Start of DATASET
(* ===== verification/LedgerService.v ===== *)
(** * Ledger settings: store and service ([internal/ledger/sqlite.go], [service.go]) *)
From Stdlib Require Import ZArith Lia String List.
From stdpp Require Import base gmap list strings.
From S2P Require Import Prelude GoStrings Errors Civil Money Tenant Ledger World.
Local Open Scope string_scope.

(** ** The store *)
Section Store.
Context `{Env}.

(** The table's CHECKs, then its primary key, then its foreign keys. *)
Definition ledger_upsert (tc : Tenant) (st : Settings) : Statement := fun db =>
  if negb (Nat.eqb (String.length (s_Currency st)) 3)
  then inl (CONSTRAINT_CHECK, "length(currency) = 3") else
  if negb ((1 <=? s_PeriodStartDay st) && (s_PeriodStartDay st <=? 28))%Z
  then inl (CONSTRAINT_CHECK, "period_start_day BETWEEN 1 AND 28") else
  match db_ledger db !! s_ProjectID st with
  | Some old =>
    if N.eqb (s_OrgID old) (OrgID tc)
    then inr (set_ledger (<[s_ProjectID st :=
                mkSettings (s_OrgID old) (s_ProjectID old) (s_Timezone st) (s_Currency st)
                  (s_PeriodStartDay st) (s_UpdatedAt st)]> (db_ledger db)) db, 1%nat)
    else inr (db, 0%nat)
  | None =>
    if bool_decide (s_ProjectID st ∈ db_projects db) && bool_decide (s_OrgID st ∈ db_orgs db)
    then inr (set_ledger (<[s_ProjectID st := st]> (db_ledger db)) db, 1%nat)
    else inl (CONSTRAINT_FOREIGNKEY, "FOREIGN KEY constraint failed")
  end.

Definition ledger_ByProject (cx : Ctx) (orgID projectID : uuid) : M Settings :=
  read_tx "ledger" cx (fun tc =>
    let* r := query "ledger.sqlite.ByProject" (fun db => db_ledger db !! projectID) in
    match r with
    | Some st => if N.eqb (s_OrgID st) orgID && N.eqb (s_OrgID st) (OrgID tc) then st_ret st
                 else st_err (ELedger (LedgerNotFoundError (uuid_String projectID)))
    | None => st_err (ELedger (LedgerNotFoundError (uuid_String projectID)))
    end).

Definition ledger_Save (cx : Ctx) (st : Settings) : M unit :=
  write_tx "ledger" cx (fun tc =>
    exec_save "ledger.sqlite.Save" (fun _ => None)
      (ELedger (LedgerNotFoundError (uuid_String (s_ProjectID st)))) (ledger_upsert tc st)).
End Store.

(** ** The service *)
Section Service.
Context `{Env, Unicode, TZDatabase}.

Definition effective (cx : Ctx) (op : string) (orgID projectID : uuid) : M Settings :=
  let* r := st_try (ledger_ByProject cx orgID projectID) in
  match r with
  | inr st => st_ret st
  | inl e => if IsLedgerNotFound e then st_ret (Defaults orgID projectID)
             else unexpected (op ++ ": byProject") e
  end.

Definition ledger_Get (cx : Ctx) : M Settings :=
  let* tc := from_tenant cx in effective cx "ledger.Get" (OrgID tc) (ProjectID tc).

Definition ledger_Update (cx : Ctx) (p : Patch) : M Settings :=
  let* tc := from_tenant cx in
  let* cur := effective cx "ledger.Update" (OrgID tc) (ProjectID tc) in
  let* now := time_Now in
  match Apply cur p now with
  | inl e => st_err (ELedger e)
  | inr cur =>
    let* r := st_try (ledger_Save cx cur) in
    match r with
    | inr _ => st_ret cur
    | inl e => if IsLedgerNotFound e then st_err e else unexpected "ledger.Update: save" e
    end
  end.

Definition ledger_Location (cx : Ctx) (orgID projectID : uuid) : M Location :=
  let* st := effective cx "ledger.Location" orgID projectID in
  match Settings_Location st with inl e => st_err (ELedger e) | inr loc => st_ret loc end.

Definition ledger_StartDay (cx : Ctx) (orgID projectID : uuid) : M Z :=
  let* st := effective cx "ledger.StartDay" orgID projectID in st_ret (s_PeriodStartDay st).

Definition ledger_DefaultCurrency (cx : Ctx) (orgID projectID : uuid) : M Currency :=
  let* st := effective cx "ledger.DefaultCurrency" orgID projectID in st_ret (s_Currency st).
End Service.

(** ** What the settings writes do to the database *)

(** Only the caller's own row is written, and it stays with its org. *)
Definition ledger_guar (tc : Tenant) (db db' : DB) : Prop :=
  db' = set_ledger (db_ledger db') db
  /\ forall p, p <> ProjectID tc -> db_ledger db' !! p = db_ledger db !! p.

Lemma ledger_upsert_effect tc st db db' n :
  ledger_upsert tc st db = inr (db', n) ->
  (n = 0%nat /\ db' = db) \/
  (n = 1%nat /\ exists row, db' = set_ledger (<[s_ProjectID st := row]> (db_ledger db)) db
     /\ s_Timezone row = s_Timezone st /\ s_Currency row = s_Currency st
     /\ s_PeriodStartDay row = s_PeriodStartDay st /\ s_UpdatedAt row = s_UpdatedAt st
     /\ (forall old, db_ledger db !! s_ProjectID st = Some old ->
           s_OrgID old = OrgID tc /\ s_OrgID row = s_OrgID old /\ s_ProjectID row = s_ProjectID old)
     /\ (db_ledger db !! s_ProjectID st = None -> row = st)).
Proof.
  unfold ledger_upsert. destruct (negb (Nat.eqb _ 3)); [discriminate|].
  destruct (negb (_ && _)%bool); [discriminate|].
  destruct (db_ledger db !! s_ProjectID st) as [old|] eqn:E.
  - destruct (N.eqb_spec (s_OrgID old) (OrgID tc)); intros [= <- <-]; [right|left; auto].
    split; [auto|]. eexists. split; [reflexivity|]. cbn.
    do 4 (split; [reflexivity|]). split; [intros o; intros; simplify_eq; auto | discriminate].
  - destruct (_ && _)%bool; [|discriminate]. intros [= <- <-]. right. split; [auto|].
    exists st. do 5 (split; [reflexivity|]). split; [discriminate | auto].
Qed.

Lemma infra_not_ledger e : infra e -> IsLedgerNotFound e = false.
Proof. intros Hi. apply (infra_chain_is _ e Hi). intros []; simpl; try discriminate; auto. Qed.

(** The settings a project behaves as: its row, when its org owns it, or the defaults. *)
Definition settings_of (db : DB) (orgID projectID : uuid) : Settings :=
  match db_ledger db !! projectID with
  | Some row => if N.eqb (s_OrgID row) orgID then row else Defaults orgID projectID
  | None => Defaults orgID projectID
  end.

Section Reads.
Context `{Env, Unicode, TZDatabase}.

Lemma reads_ledger_ByProject cx tc projectID :
  calm cx -> From_ cx = inr tc ->
  reads_e (fun st db => st = settings_of db (OrgID tc) projectID)
          (fun e db => infra e \/ (IsLedgerNotFound e = true
                        /\ settings_of db (OrgID tc) projectID = Defaults (OrgID tc) projectID))
    (ledger_ByProject cx (OrgID tc) projectID).
Proof.
  intros Hq F. unfold ledger_ByProject. apply reads_read_tx; [exact Hq | auto|].
  intros tc' F'. rewrite F in F'. injection F' as <-.
  eapply (reads_bind _ _ (fun r db => r = db_ledger db !! projectID));
    [eapply reads_e_conseq; [apply reads_query | auto | simpl; auto]|].
  intros r _. unfold settings_of. destruct r as [st|]; cycle 1.
  { apply reads_err. intros db E. rewrite <- E. auto. }
  destruct (N.eqb (s_OrgID st) (OrgID tc)) eqn:E; cbn [andb].
  - apply reads_ret. intros db El. rewrite <- El, E. reflexivity.
  - apply reads_err. intros db El. rewrite <- El, E. auto.
Qed.

Lemma reads_effective cx tc op projectID :
  calm cx -> From_ cx = inr tc ->
  reads (fun st db => st = settings_of db (OrgID tc) projectID) (effective cx op (OrgID tc) projectID).
Proof.
  intros Hq F. unfold effective.
  eapply reads_bind; [apply reads_try, reads_ledger_ByProject; auto|].
  intros [e|st] [db0 _].
  - destruct (IsLedgerNotFound e) eqn:E; [|apply reads_unexpected; auto].
    apply reads_ret. intros db [Hi|[_ Hd]]; [|auto]. rewrite infra_not_ledger in E by exact Hi. discriminate.
  - apply reads_ret. auto.
Qed.

Lemma runs_ledger_Save cx tc st :
  quiet -> cx_tx cx = false -> From_ cx = inr tc ->
  commits (fun _ db db' => exists n, ledger_upsert tc st db = inr (db', S n)) (ledger_Save cx st).
Proof.
  intros Hq Hx F. unfold ledger_Save. apply commits_write_tx; auto.
  intros tc' F'. rewrite F in F'. injection F' as <-. apply runs_exec_save.
Qed.
End Reads.

(** [Update] is all or nothing: when it succeeds the stored row is the
    caller's own project's, it holds the current settings (or the defaults of a
    project never configured) with the patch applied and nothing else in the
    database changed; when it fails, whatever failed, nothing changed. *)
Theorem ledger_Update_atomic `{Env, Unicode, TZDatabase} cx p :
  quiet -> cx_tx cx = false ->
  commits (fun st db db' => exists tc now row,
      From_ cx = inr tc
      /\ Apply (settings_of db (OrgID tc) (ProjectID tc)) p now = inr st
      /\ db' = set_ledger (<[s_ProjectID st := row]> (db_ledger db)) db
      /\ s_OrgID row = OrgID tc /\ s_Timezone row = s_Timezone st /\ s_Currency row = s_Currency st
      /\ s_PeriodStartDay row = s_PeriodStartDay st /\ s_UpdatedAt row = now)
    (ledger_Update cx p).
Proof.
  intros Hq Hx. unfold ledger_Update.
  eapply commits_read_bind; [apply (reads_of _ _ _ (reads_from_tenant cx))|]. intros tc [db0 F].
  eapply commits_read_bind; [apply reads_effective; [right; exact Hq | exact F]|]. intros cur _.
  eapply commits_read_bind; [apply reads_time_Now|]. intros now _.
  destruct (Apply cur p now) as [e|st] eqn:A; [apply commits_err|].
  apply (commits_try_bind _ _ (fun _ db db' => exists n, ledger_upsert tc st db = inr (db', S n))).
  - apply runs_ledger_Save; auto.
  - intros e. destruct (IsLedgerNotFound e); apply commits_err.
  - intros []. exists st. split; [reflexivity|]. intros db db' [n E] _ Hcur _. subst cur.
    apply ledger_upsert_effect in E as [[[=] _]|(_ & row & -> & R1 & R2 & R3 & R4 & R5 & R6)].
    exists tc, now, row. pose proof A as A'. apply Apply_ok_inv in A as (tz & c & d & _ & _ & _ & ->).
    cbn [s_UpdatedAt s_ProjectID s_OrgID] in *. split; [exact F|]. split; [exact A'|].
    split; [reflexivity|]. split; [|auto].
    destruct (db_ledger db !! _) as [old|] eqn:El.
    + destruct (R5 old eq_refl) as (Ho & -> & _). exact Ho.
    + rewrite (R6 eq_refl). cbn [s_OrgID]. unfold settings_of.
      destruct (db_ledger db !! ProjectID tc) as [row0|]; [|reflexivity].
      destruct (N.eqb_spec (s_OrgID row0) (OrgID tc)); [assumption | reflexivity].
Qed.

Lemma ledger_Update_atomic_witness :
  let run := @ledger_Update demo_env demo_unicode demo_tz demo_cx (mkPatch None (Some " usd ") (Some 25%Z)) demo_world in
  exists st row, fst run = Ok st
    /\ db_ledger (W_db (snd run)) = {[2%N := row]} /\ s_Currency row = "USD" /\ s_PeriodStartDay row = 25%Z.
Proof.
  intros run.
  destruct (proj1 (@ledger_Update_atomic demo_env demo_unicode demo_tz demo_cx
    (mkPatch None (Some " usd ") (Some 25%Z)) demo_quiet eq_refl) demo_world _ eq_refl)
    as (tc & now & row & F & A & E & H1 & H2 & H3 & H4 & H5).
  eexists. exists row. split; [vm_compute; reflexivity|].
  fold run in E. rewrite E. vm_compute in H3, H4. split; [reflexivity | split; [exact H3 | exact H4]].
Defined.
End of DATASET
TASK GOAL:
Would you count the lines in the data that include the word "negb" and reply with only the number?

EXERCISE OUTPUT:
4